By Donella Meadows
–November 7, 1991–
The World Bank has just raised its projection for the population of the world by another billion. The population will level off toward the end of the next century, says the Bank, not at 11.5 billion as previously thought, but at 12.5 billion.
That item didn’t make the news, although there could hardly be tidings of greater import. Another billion people — another China, or four more USAs — is not a trivial matter. And the fact that the projection has been revised upward tells us something not only about the future, but about the present. It is the result of a decade of economic stagnation in many of the poor countries of the world.
In order to come up with its population projections the World Bank uses two wildly optimistic assumptions. The first is that economic development will proceed smoothly and bring birth rates down. Development does decrease birth rates — the rich countries all have slow or no population growth. But the assumption that development will chug along without interruption broke down in the 1980s. Where economies regressed — in much of Latin America, nearly all of Africa, parts of Asia — birth rates stopped falling. That is why the forecast just went up by a billion people.
If the World Bank’s optimism about economic development continues to be wrong, the population projections will creep up even higher — 13 billion, 14 billion. Somewhere in there they will falsify the Bank’s second wildly optimistic assumption: that the earth can support so many people.

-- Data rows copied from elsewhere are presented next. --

Lemma write_fix_ok n rts : forall s left taken rest,
  wf s -> 0 <= n < 2 ^ 31 -> left <= getReadSize s -> left < 2 ^ 31 ->
  Forall (fun r => 0 < r) rts -> foldr Z.add 0 rts = left ->
  write_fix true n left (rts ++ rest) taken s =
    (Val (n, taken ++ slice (contents s) (Z.to_nat (m_position s)) (Z.to_nat left)), moved (m_position s + left) s) \/
  (rts = [] /\ write_fix true n left (rts ++ rest) taken s = (Val (n, taken), s)).
Proof.
  induction rts as [|r rts IH]; intros s left taken rest Hwf Hn Hread Hl Hpos Hsum.
  - right. split; [done|]. simpl in Hsum. subst left.
    destruct rest; simpl; unfold mret, st_ret; rewrite swrap_small by (unfold in_s; lia); done.
  - left. apply list.Forall_cons in Hpos as [Hr Hpos]. simpl in Hsum.
    assert (Hrest : 0 <= foldr Z.add 0 rts).
    { clear -Hpos. induction Hpos; simpl; lia. }
    cbn [app write_fix]. rewrite decide_True by lia.
    destruct (write_ba_ok s left r Hwf ltac:(lia) Hread ltac:(lia)) as [E1 Hwf1].
    rewrite (st_bind_val _ _ _ _ _ E1). rewrite !wrap_small by (unfold in_u; lia). rewrite decide_False by lia.
    pose proof (length_contents s Hwf) as Hlc. pose proof Hwf as [_ _ _ _ Hp _ _].
    unfold getReadSize in *.
    set (s1 := moved (m_position s + r) s) in *.
    assert (Hmove : forall p, moved p s1 = moved p s) by done.
    assert (Hcut : take (Z.to_nat r) (slice (contents s) (Z.to_nat (m_position s)) (Z.to_nat left)) =
      slice (contents s) (Z.to_nat (m_position s)) (Z.to_nat r)).
    { unfold slice. rewrite take_take. f_equal. lia. }
    rewrite Hcut. clear Hcut.
    destruct (IH s1 (left - r) (taken ++ slice (contents s) (Z.to_nat (m_position s)) (Z.to_nat r)) rest)
      as [E|[-> E]]; try done; try lia.
    { simpl. lia. }
    + rewrite E. change (contents s1) with (contents s). rewrite Hmove. simpl m_position.
      rewrite <- app_assoc. replace (Z.to_nat left) with (Z.to_nat r + Z.to_nat (left - r))%nat by lia.
      rewrite slice_app. replace (m_position s + r + (left - r)) with (m_position s + left) by lia.
      by rewrite Z2Nat.inj_add by lia.
    + rewrite E. simpl in Hsum. replace left with r by lia. done.
Qed.
End Stream.
(** The memory of [result] once the kernel has stored the address [name] there. *)
Definition written (result name : Address) : Address :=
  match result, name with
  | IPv4Address _, IPv4Address m => IPv4Address m
  | IPv6Address _, IPv6Address m => IPv6Address m
  | UnixAddress _ n, UnixAddress m _ => UnixAddress m n
  | UnknownAddress _, UnknownAddress m => UnknownAddress m
  | _, _ => result
  end.

(** [dynamic_pointer_cast<UnixAddress>(result)->setAddrLen(addrlen)] for [AF_UNIX]. *)
Definition sized (family addrlen : Z) (result : Address) : res Address :=
  if family =? AF_UNIX then
    match result with
    | UnixAddress _ _ => Val (setAddrLen addrlen result)
    | _ => Bad NullDeref
    end
  else Val result.

(** [getpeername] or [getsockname] into a new address: [None] if it fails. *)
Definition fetch_name (call : Z -> syscall) (x : Socket) : ST Net (option Address) :=
  r ← sys (call (m_sock x));
  if negb (rt r =? 0) then mret None else
  let result := new_result (m_family x) in
  let '(stored, addrlen) := default (result, getAddrLen result) (name r) in
  addr ← lift (sized (m_family x) addrlen (written result stored)); mret (Some addr).

Definition getRemoteAddress (a : nat) : ST Net Address :=
  x ← sock_at a;
  match m_remoteAddress x with
  | Some addr => mret addr
  | None =>
      r ← fetch_name CGetpeername x;
      match r with
      | Some addr => update a (set_remote (Some addr));; mret addr
      | None => mret (UnknownAddress_new (m_family x))
      end
  end.
Definition getLocalAddress (a : nat) : ST Net Address :=
  x ← sock_at a;
  match m_localAddress x with
  | Some addr => mret addr
  | None =>
      r ← fetch_name CGetsockname x;
      match r with
      | Some addr => update a (set_local (Some addr));; mret addr
      | None => mret (UnknownAddress_new (m_family x))
      end
  end.
(** One round of the loop. *)
Lemma bind_one_log addr fails s fails' s' :
  bind_one addr fails s = (Val fails', s') ->
  exists l ok, attempt addr l ok /\ log (net s') = (log (net s) ++ l)%list /\
    fails' = if ok then fails else (fails ++ [addr])%list.
Proof.
  unfold bind_one. intros (a & s1 & E1 & E)%st_bind_inv. apply on_net_val in E1 as (n1 & E1 & ->).
  injection E1 as <- <-. apply st_bind_inv in E as (ok & s2 & E2 & E).
  apply on_net_val in E2 as (n2 & E2 & ->). cbn [net] in E2. set (a := fresh (net s)) in *.
  unfold Socket_bind in E2. apply st_bind_inv in E2 as (valid & n3 & E3 & E2).
  destruct (ensure_new _ _ _ _ _ E3 (lookup_insert_eq _ _ _) eq_refl)
    as (fd & q & y & L3 & Nq & Hy & Hfd & Hfam & ->). cbn [log m_family m_type m_protocol] in L3, Hfam.
  assert (Hdrop : forall n n' u, Socket_delete a n = (Val u, n') ->
    exists q', log n' = (log n ++ q')%list /\ no_setup q') by (intros; by eapply quiet_delete).
  assert (Hd : forall n u s3, on_net (Socket_delete a) (mkServer (m_socks s) (m_worker s)
    (m_acceptWorker s) (m_recvTimeout s) (m_name s) (m_isStop s) n) = (Val u, s3) ->
    exists q', log (net s3) = (log n ++ q')%list /\ no_setup q').
  { intros n u s3 E3'. apply on_net_val in E3' as (n4 & E4 & ->). by eapply Hdrop. }
  destruct (Z.eqb_spec fd (-1)) as [Hfd1|Hne]; cbn [negb] in E2.
  { rewrite Hfd1 in L3. injection E2 as <- <-. cbn [negb] in E. apply st_bind_inv in E as (u & s3 & (q' & L & N)%Hd & [= <- <-]).
    exists ((CSocket (getFamily addr) SOCK_STREAM 0, -1) :: (q ++ q'))%list, false. split_and!; try done.
    - constructor. by apply Forall_app.
    - by rewrite L, L3, <- app_assoc. }
  apply st_bind_inv in E2 as (y' & n4 & [-> Hy']%sock_at_val & E2).
  rewrite Hy in Hy'. injection Hy' as <-. subst fd.
  rewrite Hfam, Z.eqb_refl in E2. cbn [negb] in E2.
  apply st_bind_inv in E2 as (r & n4 & [S4 L4]%sys_logged & E2).
  destruct (Z.eqb_spec (rt r) 0) as [Hr|Hr]; cbn [negb] in E2.
  2:{ injection E2 as <- <-. cbn [negb] in E. apply st_bind_inv in E as (u & s3 & (q' & L & N)%Hd & [= <- <-]).
    eexists _, false. split_and!; [by apply (bind_refused addr (m_sock y) (rt r) q q')| |done].
    rewrite L, L4, L3. by rewrite <- !app_assoc. }
  apply st_bind_inv in E2 as (la & n5 & E5 & [= <- <-]). cbn [negb] in E.
  destruct (quiet_local a _ _ _ E5) as (q' & L5 & N5). rewrite <- S4 in Hy.
  destruct (steady_local a _ _ _ E5 a y Hy) as (z & Hz & Hzs & _).
  apply st_bind_inv in E as (ok & s3 & E6 & E). apply on_net_val in E6 as (n6 & E6 & ->). cbn [net m_socks m_worker m_acceptWorker m_recvTimeout m_name m_isStop] in E6, E.
  unfold Socket_listen in E6. apply st_bind_inv in E6 as (z' & n7 & [-> Hz']%sock_at_val & E6).
  rewrite Hz in Hz'. injection Hz' as <-.
  assert (Hv : isValid z = true) by (unfold isValid; rewrite Hzs; by apply negb_true_iff, Z.eqb_neq).
  rewrite Hv in E6. cbn [negb] in E6. apply st_bind_inv in E6 as (r' & n7 & [S7 L7]%sys_logged & [= <- <-]).
  rewrite Hzs in L7. rewrite Hr in L4.
  destruct (Z.eqb_spec (rt r') 0) as [Hr'|Hr']; cbn [negb] in E.
  - injection E as <- <-. exists ((CSocket (getFamily addr) SOCK_STREAM 0, m_sock y) ::
      q ++ (CBind (m_sock y) addr, 0) :: q' ++ (CListen (m_sock y) SOMAXCONN, rt r') :: [])%list, true.
    split_and!; [|cbn [net set_socks]|done].
    + replace true with (rt r' =? 0) by by apply Z.eqb_eq. apply listened; try done. constructor.
    + rewrite L7, L5, L4, L3. by rewrite <- !app_assoc.
  - apply st_bind_inv in E as (u & s3 & (q'' & L & N)%Hd & [= <- <-]).
    exists ((CSocket (getFamily addr) SOCK_STREAM 0, m_sock y) ::
      q ++ (CBind (m_sock y) addr, 0) :: q' ++ (CListen (m_sock y) SOMAXCONN, rt r') :: q'')%list, false.
    split_and!; [| |done].
    + replace false with (rt r' =? 0) by by apply Z.eqb_neq. by apply listened.
    + rewrite L, L7, L5, L4, L3. by rewrite <- !app_assoc.
Qed.
Lemma mkdir_once_val p (s : fs) b s' :
  mkdir_once p s = (Val b, s') ->
  (forall q, access s q = true -> access s' q = true) /\ (b = true -> access s' p = true).
Proof.
  unfold mkdir_once. destruct (access s p) eqn:Ha.
  - intros [= <- <-]. auto.
  - destruct (mkdir s p) as [s1|] eqn:Hm; intros [= <- <-]; split; try done.
    + intros q. by eapply mkdir_keeps.
    + intros _. by eapply mkdir_makes.
Qed.

Lemma mkdir_each_val l : forall (s : fs) b s',
  mkdir_each l s = (Val b, s') ->
  (forall q, access s q = true -> access s' q = true) /\ (b = true -> Forall (fun p => access s' p = true) l).
Proof.
  induction l as [|p l IH]; intros s b s' E; cbn [mkdir_each] in E.
  - injection E as <- <-. split; [done|]. constructor.
  - apply st_bind_inv in E as (ok & s1 & E1 & E). destruct (mkdir_once_val _ _ _ _ E1) as [K1 A1].
    destruct ok.
    + destruct (IH _ _ _ E) as [K2 A2]. split; [auto|]. intros Hb. constructor; auto.
    + injection E as <- <-. split; [done|discriminate].
Qed.

(** [Mkdir] of a path that is not empty returns; what was there stays; when it
    returns true the directory is there, and when it had to be made every directory on
    the way to it is there too. *)
Theorem mkdir_result dirname (s : fs) :
  dirname <> "" ->
  exists b s', Mkdir dirname s = (Val b, s') /\
    (forall q, access s q = true -> access s' q = true) /\
    (b = true -> access s' dirname = true /\
       (access s dirname = false -> forall c rest, dirname = String c rest ->
          Forall (fun p => access s' p = true) (cuts (String c "") rest))).
Proof.
  intros Hne. unfold Mkdir. rewrite gets_bind. destruct (access s dirname) eqn:Ha.
  - exists true, s. split; [done|]. split; [done|]. intros _. split; [done|discriminate].
  - destruct dirname as [|c rest]; [done|].
    assert (Hret : forall l (s : fs), exists b s', mkdir_each l s = (Val b, s')).
    { clear. induction l as [|p l IH]; intros s; cbn [mkdir_each]; [unfold mret, st_ret; eauto|].
      assert (H1 : exists b s1, mkdir_once p s = (Val b, s1)).
      { unfold mkdir_once. destruct (access s p); [eauto|]. destruct (mkdir s p); eauto. }
      destruct H1 as ([] & s1 & E); rewrite (st_bind_val _ _ _ _ _ E); [apply IH|unfold mret, st_ret; eauto]. }
    destruct (Hret (cuts (String c "") rest ++ [String c rest])%list s) as (b & s' & E).
    destruct (mkdir_each_val _ _ _ _ E) as [K A]. exists b, s'. split; [exact E|]. split; [exact K|].
    intros Hb. specialize (A Hb). apply Forall_app in A as [A1 A2]. apply list.Forall_cons in A2 as [A2 _].
    split; [exact A2|]. intros _ c' rest' [= <- <-]. exact A1.
Qed.
End FileProofs.

(** ** The other parts *)

(** The daemon starts the program again as long as it ends with a status: with [k] failures
    first, the parent has counted [k] restarts when it returns 0, and has never run the
    program itself; the child that runs it after [k] failures returns its result. *)
Theorem daemon_restarts main_cb (failures : list Z) rest :
  Forall (fun status => status <> 0) failures ->
  let k := Z.of_nat (length failures) in
  real_daemon 0 main_cb ((ForkParent <$> failures) ++ ForkParent 0 :: rest) = Some (0, mkProcess false 0 k) /\
  real_daemon 0 main_cb ((ForkParent <$> failures) ++ ForkChild :: rest) = Some (main_cb, mkProcess true 1 k) /\
  real_daemon 0 main_cb ((ForkParent <$> failures) ++ ForkError :: rest) = Some (-1, mkProcess false 0 k).
Proof.
  intros H k. unfold real_daemon. cbn [Z.ltb Z.compare].
  assert (G : forall n forks, daemon_loop main_cb ((ForkParent <$> failures) ++ forks) (mkProcess false 0 n) =
    daemon_loop main_cb forks (mkProcess false 0 (n + Z.of_nat (length failures)))).
  { induction H as [|status l Hs _ IH]; intros n forks; [simpl; by rewrite Z.add_0_r|].
    cbn [fmap list_fmap app daemon_loop]. rewrite (proj2 (Z.eqb_neq _ _)) by done. cbn [is_child runs restart_count].
    rewrite IH. do 2 f_equal. cbn [length]. lia. }
  rewrite !G. rewrite Z.add_0_l. done.
Qed.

The decade of the 80s also provided evidence to cast that assumption in doubt. Soils, forests, fish stocks, waters, the atmosphere, the oceans are already strained by the present 5.4 billion people. There is no guarantee that we can plop down another whole human world on top of this one — much less two or three.
If poor people remain in desperate straits, populations will go on rising. There are good reasons for that, from their point of view. Children are their hope, children are their only security, and, because they have little control of their own fertility, even more children come to them than they aim for. At some point the accumulated consequences of their unempowerment will surpass the earth’s limits — if indeed those limits are not already surpassed. The consequences will not be visited only upon the poor. In this economically and ecologically interconnected world, overpopulation anywhere affects everyone.

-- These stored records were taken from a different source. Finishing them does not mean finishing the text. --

(** C9: on a registry list, [remove_instance] with an index outside
    [0 <= index < len] returns without touching the list or the file; with an
    index inside it removes exactly that entry, keeps the others in order, and
    saves the result. *)
Theorem remove_at_bounds (wo : write_outcome) (l : list json) (i : Z) (m : manager) :
  instances m = JArr l ->
  ((i < 0 \/ Z.of_nat (List.length l) <= i)%Z -> remove_instance wo i m = (m, None)) /\
  ((0 <= i < Z.of_nat (List.length l))%Z ->
   let l' := (firstn (Z.to_nat i) l ++ skipn (S (Z.to_nat i)) l)%list in
   remove_instance wo i m = (save wo (JArr l') m, None) /\
   instances (save wo (JArr l') m) = JArr l' /\
   disk (save WriteOk (JArr l') m) = Some (dumps (JArr l'))).
Proof.
  intros Hm. unfold remove_instance. rewrite Hm. simpl py_len. split.
  - intros Hi. replace ((0 <=? i)%Z && (i <? Z.of_nat (List.length l))%Z) with false; [reflexivity|].
    symmetry. apply andb_false_iff. destruct Hi; [left | right]; apply Z.leb_gt || apply Z.ltb_ge; lia.
  - intros Hi. cbv zeta. replace ((0 <=? i)%Z && (i <? Z.of_nat (List.length l))%Z) with true
      by (symmetry; apply andb_true_iff; split; [apply Z.leb_le | apply Z.ltb_lt]; lia).
    rewrite delete_at_spec. unfold save. destruct (save_instances wo _ _). simpl.
    split; [reflexivity | split; reflexivity].
Qed.

Lemma remove_at_bounds_witness :
  remove_instance WriteOk 5%Z (mk_manager (JArr [JInt 1%Z]) None []) =
    (mk_manager (JArr [JInt 1%Z]) None [], None).
Proof.
  apply (remove_at_bounds WriteOk [JInt 1%Z] 5%Z (mk_manager (JArr [JInt 1%Z]) None []) eq_refl).
  right. simpl. lia.
Defined.

(** C10: when the save of an [add_instance], or of a [remove_instance] with an
    index in range, fails ([open] raises, or [json.dump] stops part way), the
    call returns normally, the list in memory holds the change, and the file
    no longer holds the text of that list. *)
Theorem save_fault_diverges (wo : write_outcome) (o : op) (m : manager) (l l' : list json) :
  consistent m ->
  instances m = JArr l ->
  match o with
  | Add name path => l' = (l ++ [instance_obj name path])%list
  | RemoveAt i => (0 <= i < Z.of_nat (List.length l))%Z /\ l' = delete_at l (Z.to_nat i)
  end ->
  save_faults wo (JArr l') ->
  snd (step wo o m) = None /\
  instances (fst (step wo o m)) = JArr l' /\
  disk (fst (step wo o m)) <> Some (dumps (JArr l')).
Proof.
  intros [Hc Hw] Hm Ho Hf.
  assert (Hstep : step wo o m = (save wo (JArr l') m, None)).
  { destruct o as [name path | i]; simpl.
    - unfold add_instance. rewrite Hm, Ho. reflexivity.
    - destruct Ho as [Hi ->]. unfold remove_instance. rewrite Hm. simpl py_len.
      cbv beta iota. match goal with |- (if ?b then _ else _) = _ => destruct b eqn:Eb end; [reflexivity|].
      apply andb_false_iff in Eb. destruct Eb as [Eb | Eb];
        [apply Z.leb_gt in Eb | apply Z.ltb_ge in Eb]; lia. }
  assert (Hw' : wf (JArr l') = true).
  { rewrite Hm in Hw. simpl in Hw |- *. destruct o as [name path | i].
    - rewrite Ho, forallb_app, Hw. reflexivity.
    - destruct Ho as [_ ->]. apply forallb_delete_at. exact Hw. }
  assert (Hlen : List.length l' <> List.length l).
  { destruct o as [name path | i].
    - rewrite Ho, length_app. simpl. lia.
    - destruct Ho as [Hi ->]. rewrite delete_at_length by lia. lia. }
  rewrite Hstep. unfold save. simpl. split; [reflexivity|].
  destruct wo as [| e | n e]; simpl in Hf |- *; [contradiction | |].
  - split; [reflexivity|]. intros Hd. rewrite Hd in Hc. simpl in Hc.
    rewrite (loads_dumps _ Hw'), Hm in Hc. injection Hc as Hc. apply Hlen. rewrite Hc. reflexivity.
  - split; [reflexivity|]. intros Hd. injection Hd as Hd.
    pose proof (str_prefix_length n (dumps (JArr l'))) as Hp. rewrite Hd in Hp. lia.
Qed.

Lemma save_fault_diverges_witness :
  let m := init ReadOk (Some "[]") in
  snd (step (OpenFault "Permission denied") (Add "a" "/opt/a/game") m) = None /\
  instances (fst (step (OpenFault "Permission denied") (Add "a" "/opt/a/game") m))
    = JArr [instance_obj "a" "/opt/a/game"] /\
  disk (fst (step (OpenFault "Permission denied") (Add "a" "/opt/a/game") m))
    <> Some (dumps (JArr [instance_obj "a" "/opt/a/game"])).
Proof.
  apply (save_fault_diverges (OpenFault "Permission denied") (Add "a" "/opt/a/game")
           (init ReadOk (Some "[]")) [] [instance_obj "a" "/opt/a/game"]).
  - split; vm_compute; reflexivity.
  - vm_compute. reflexivity.
  - reflexivity.
  - exact I.
Defined.

End RegistryFacts.

(** ** The download worker: [GameDownloader.run] *)

Module DownloaderFacts.
Import Downloader DownloaderSpec.

Lemma emits_app (a b : list action) : emits (a ++ b) = (emits a ++ emits b)%list.
Proof. unfold emits. apply flat_map_app. Qed.

Lemma written_bytes_app (a b : list action) :
  written_bytes (a ++ b) = (written_bytes a ++ written_bytes b)%list.
Proof. unfold written_bytes. apply flat_map_app. Qed.

Lemma progress_values_app (a b : list event) :
  progress_values (a ++ b) = (progress_values a ++ progress_values b)%list.
Proof. unfold progress_values. apply flat_map_app. Qed.

Lemma chunk_loop_facts (t : Z) (wf : option (nat * string)) (cs : list bytes) :
  forall k d acts w ex, chunk_loop t wf k d cs = (acts, w, ex) ->
  forallb loop_action acts = true /\ w = written_bytes acts /\
  ((0 < t)%Z -> exists rest, spec_progress t d cs = (progress_values (emits acts) ++ rest)%list
                             /\ (ex = None -> rest = [])) /\
  ((t <= 0)%Z -> progress_values (emits acts) = []) /\
  (ex = None -> forall j e, wf = Some (j, e) -> ~ (k <= j < k + nonempty_count cs)) /\
  (forall msg, ex = Some msg -> exists j, wf = Some (j, msg)).
Proof.
  induction cs as [|c cs IH]; intros k d acts w ex H.
  - simpl in H. injection H as <- <- <-.
    split; [reflexivity|]. split; [reflexivity|].
    split; [intros _; exists []; split; reflexivity|]. split; [reflexivity|].
    split; [intros _ j e _; simpl; lia|]. intros msg Hm; discriminate.
  - destruct c as [|b c].
    + simpl in H. exact (IH k d acts w ex H).
    + cbn [chunk_loop] in H. destruct (write_raises wf k) as [e|] eqn:Ew.
      * injection H as <- <- <-.
        split; [reflexivity|]. split; [reflexivity|].
        split; [intros _; exists (spec_progress t d ((b :: c) :: cs)); split; [reflexivity|discriminate]|].
        split; [reflexivity|]. split; [discriminate|].
        intros msg Hm. injection Hm as <-. unfold write_raises in Ew.
           destruct wf as [[j e']|]; [|discriminate].
           destruct (Nat.eqb j k); [|discriminate]. injection Ew as <-. exists j. reflexivity.
      * remember (d + Z.of_nat (List.length (b :: c)))%Z as d'.
        destruct (chunk_loop t wf (S k) d' cs) as [[a w'] ex'] eqn:El.
        injection H as <- <- <-.
        destruct (IH (S k) d' a w' ex' El) as (Ha & Hw & Hpos & Hneg & Hnone & Hsome).
        assert (Hpv : progress_values (emits (Write (b :: c) :: (if (0 <? t)%Z then [Emit (Progress ((d' * 100) / t))] else []) ++ a))
                      = ((if (0 <? t)%Z then [((d' * 100) / t)%Z] else []) ++ progress_values (emits a))%list).
        { destruct (0 <? t)%Z; reflexivity. }
        rewrite Hpv.
        split; [destruct (0 <? t)%Z; exact Ha|].
        split; [destruct (0 <? t)%Z; rewrite Hw; reflexivity|].
        split; [|split; [|split]].
        -- intros Ht. destruct (Hpos Ht) as (rest & Hr & Hrn). exists rest.
           replace (0 <? t)%Z with true by (symmetry; apply Z.ltb_lt; exact Ht).
           cbn [spec_progress]. rewrite <- Heqd', Hr. split; [reflexivity | exact Hrn].
        -- intros Ht. replace (0 <? t)%Z with false by (symmetry; apply Z.ltb_ge; exact Ht).
           simpl. exact (Hneg Ht).
        -- intros Hex j e Hj. specialize (Hnone Hex j e Hj). subst wf.
           unfold write_raises in Ew. simpl.
           destruct (Nat.eqb_spec j k); [discriminate|]. lia.
        -- exact Hsome.
Qed.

The World Bank never, ever forecasts a population DECLINE, but that’s not because a decline is impossible. It is only because official people are not allowed to speak of such matters in public.
There’s another reason, I think, why population growth is the most undiscussed problem on the planet. No one talks about population, and no one does anything about population, because no one knows what to do about population. Or, more accurately, everyone PRETENDS not to know what to do.

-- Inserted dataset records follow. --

(** Every value is read back from its text. *)
Lemma parse_write_value (v : JsVal) : JSON.reads v.
Proof.
  induction v as [| |b|lit|s|t|hex|items IH|props IH] using JsVal_ind;
    intros Hser k fuel Hk Hfuel; (destruct fuel as [|n]; [cbn in Hfuel; lia|]).
  - reflexivity.
  - reflexivity.
  - destruct b; reflexivity.
  - apply parse_value_number; assumption.
  - change (JSON.write_value (JStr s) k) with (JSON.quote s k). unfold JSON.quote.
    cbn [JSON.parse_value]. rewrite (skip_ws_cons JSON.dquote _ eq_refl).
    change (Ascii.eqb JSON.dquote "{") with false.
    change (Ascii.eqb JSON.dquote "[") with false.
    change (Ascii.eqb JSON.dquote JSON.dquote) with true. cbv iota.
    rewrite parse_string_body_quote_chars. reflexivity.
  - change (JSON.write_value (JDate t) k) with (JSON.quote (DateTime.toISOString t) k).
    unfold JSON.quote.
    cbn [JSON.parse_value]. rewrite (skip_ws_cons JSON.dquote _ eq_refl).
    change (Ascii.eqb JSON.dquote "{") with false.
    change (Ascii.eqb JSON.dquote "[") with false.
    change (Ascii.eqb JSON.dquote JSON.dquote) with true. cbv iota.
    rewrite parse_string_body_quote_chars. reflexivity.
  - change (JSON.write_value (JObjectId hex) k) with (JSON.quote hex k). unfold JSON.quote.
    cbn [JSON.parse_value]. rewrite (skip_ws_cons JSON.dquote _ eq_refl).
    change (Ascii.eqb JSON.dquote "{") with false.
    change (Ascii.eqb JSON.dquote "[") with false.
    change (Ascii.eqb JSON.dquote JSON.dquote) with true. cbv iota.
    rewrite parse_string_body_quote_chars. reflexivity.
  - change (JSON.write_value (JArr items) k)
      with (String "[" (JSON.write_elements k false items)).
    change (JSON.toJSON (JArr items)) with (JArr (List.map JSON.toJSON items)).
    cbn [JSON.parse_value]. rewrite (skip_ws_cons "[" _ eq_refl).
    change (Ascii.eqb "[" "{") with false. change (Ascii.eqb "[" "[") with true. cbv iota.
    destruct items as [|v vs]; [reflexivity|].
    rewrite write_elements_cons. cbv zeta.
    inversion IH as [|? ? Hv Hvs]; subst.
    change (JSON.serialisable (JArr (v :: vs)))
      with (JSON.serialisable v && forallb JSON.serialisable vs) in Hser.
    apply andb_prop in Hser as [Hserv Hservs].
    destruct (write_value_head v (JSON.write_elements k true vs) Hserv)
      as (c & rest & Htext & Hws & Hclose).
    rewrite Htext at 1. rewrite (skip_ws_cons c rest Hws), Hclose.
    change (JSON.size (JArr (v :: vs)))
      with (S (S (JSON.size v) + list_sum (List.map (fun v => S (JSON.size v)) vs)))
      in Hfuel.
    rewrite (parse_elements_written vs Hvs Hservs v k n Hv Hserv) by lia. reflexivity.
  - change (JSON.write_value (JObj props) k)
      with (String "{" (JSON.write_members k false props)).
    change (JSON.toJSON (JObj props)) with (JObj (JSON.toJSON_members props)).
    cbn [JSON.parse_value]. rewrite (skip_ws_cons "{" _ eq_refl).
    change (Ascii.eqb "{" "{") with true. cbv iota.
    change (JSON.serialisable (JObj props))
      with (forallb (fun p => JSON.serialisable (snd p)) props) in Hser.
    change (JSON.size (JObj props))
      with (S (list_sum (List.map JSON.member_size props))) in Hfuel.
    destruct (write_members_pending props k) as [Hnone Hsome].
    destruct (JSON.toJSON_members props) as [|m ms] eqn:Hms.
    + rewrite (Hnone eq_refl false). reflexivity.
    + destruct (Hsome ltac:(discriminate)) as [_ [rest Htext]].
      rewrite Htext at 1. rewrite (skip_ws_cons JSON.dquote rest eq_refl).
      change (Ascii.eqb JSON.dquote "}") with false. cbv iota.
      rewrite (parse_members_written props IH Hser) by (rewrite ?Hms; try discriminate; lia).
      rewrite Hms. reflexivity.
Qed.

(** *** The length of a text bounds the fuel *)

Lemma length_append (s k : string) :
  String.length (s +:+ k) = (String.length s + String.length k)%nat.
Proof. induction s as [|c s IH]; [reflexivity|]. rewrite append_cons. cbn. rewrite IH. lia. Qed.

We pretend for many reasons. The nations of the poor South snarl the population problem up in their ethnic hostilities and their old resentments of colonizers and oppressors, so as not to have to admit their own corruptions and inequities. The nations of the rich North snarl the problem up in their tangle of unresolved attitudes about sex, religion and abortion, and therefore fail to share fertility control technologies.
The primary way to deal with the population problem is in fact obvious. It’s that short, simple word that I used in the previous sentence, a word politicians can’t pronounce — share. Poverty is the cause of rapid population growth and many other evils. It must be ended, once and for all.
But how to do THAT? everyone asks.
I don’t know in detail. But I do know how to start. The way to start is to look the poor in the face and call them brothers and sisters. Start with one person; start close to home; there are people everywhere who could use an outstretched hand. Work with them in partnership, not in condescension. They are the ones who will end their poverty. They are eager to do so. But first they need to be included in the human family.
Governments can’t look people in the face and work with them in partnership, only people can do that. But when people start to do it, they will demand that their governments also recognize that the welfare of all people should be a serious concern of all people. Out of that realization will flow plenty of Thing To Do, from debt forgiveness to development programs that actually focus upon the needs of the poor. They will cost much less than development programs that must filter through the hands of the rich. And they will ensure everyone’s survival.
It may be a cosmic joke — or a plan of God — that just at the point in human history when the human race has the technical means, the global communications, and the accumulated wealth to end poverty, we are also confronted with the absolute necessity of doing so. If we don’t, the population forecasts will continue to go up — until nature tells us without ambiguity and without mercy how many is too many.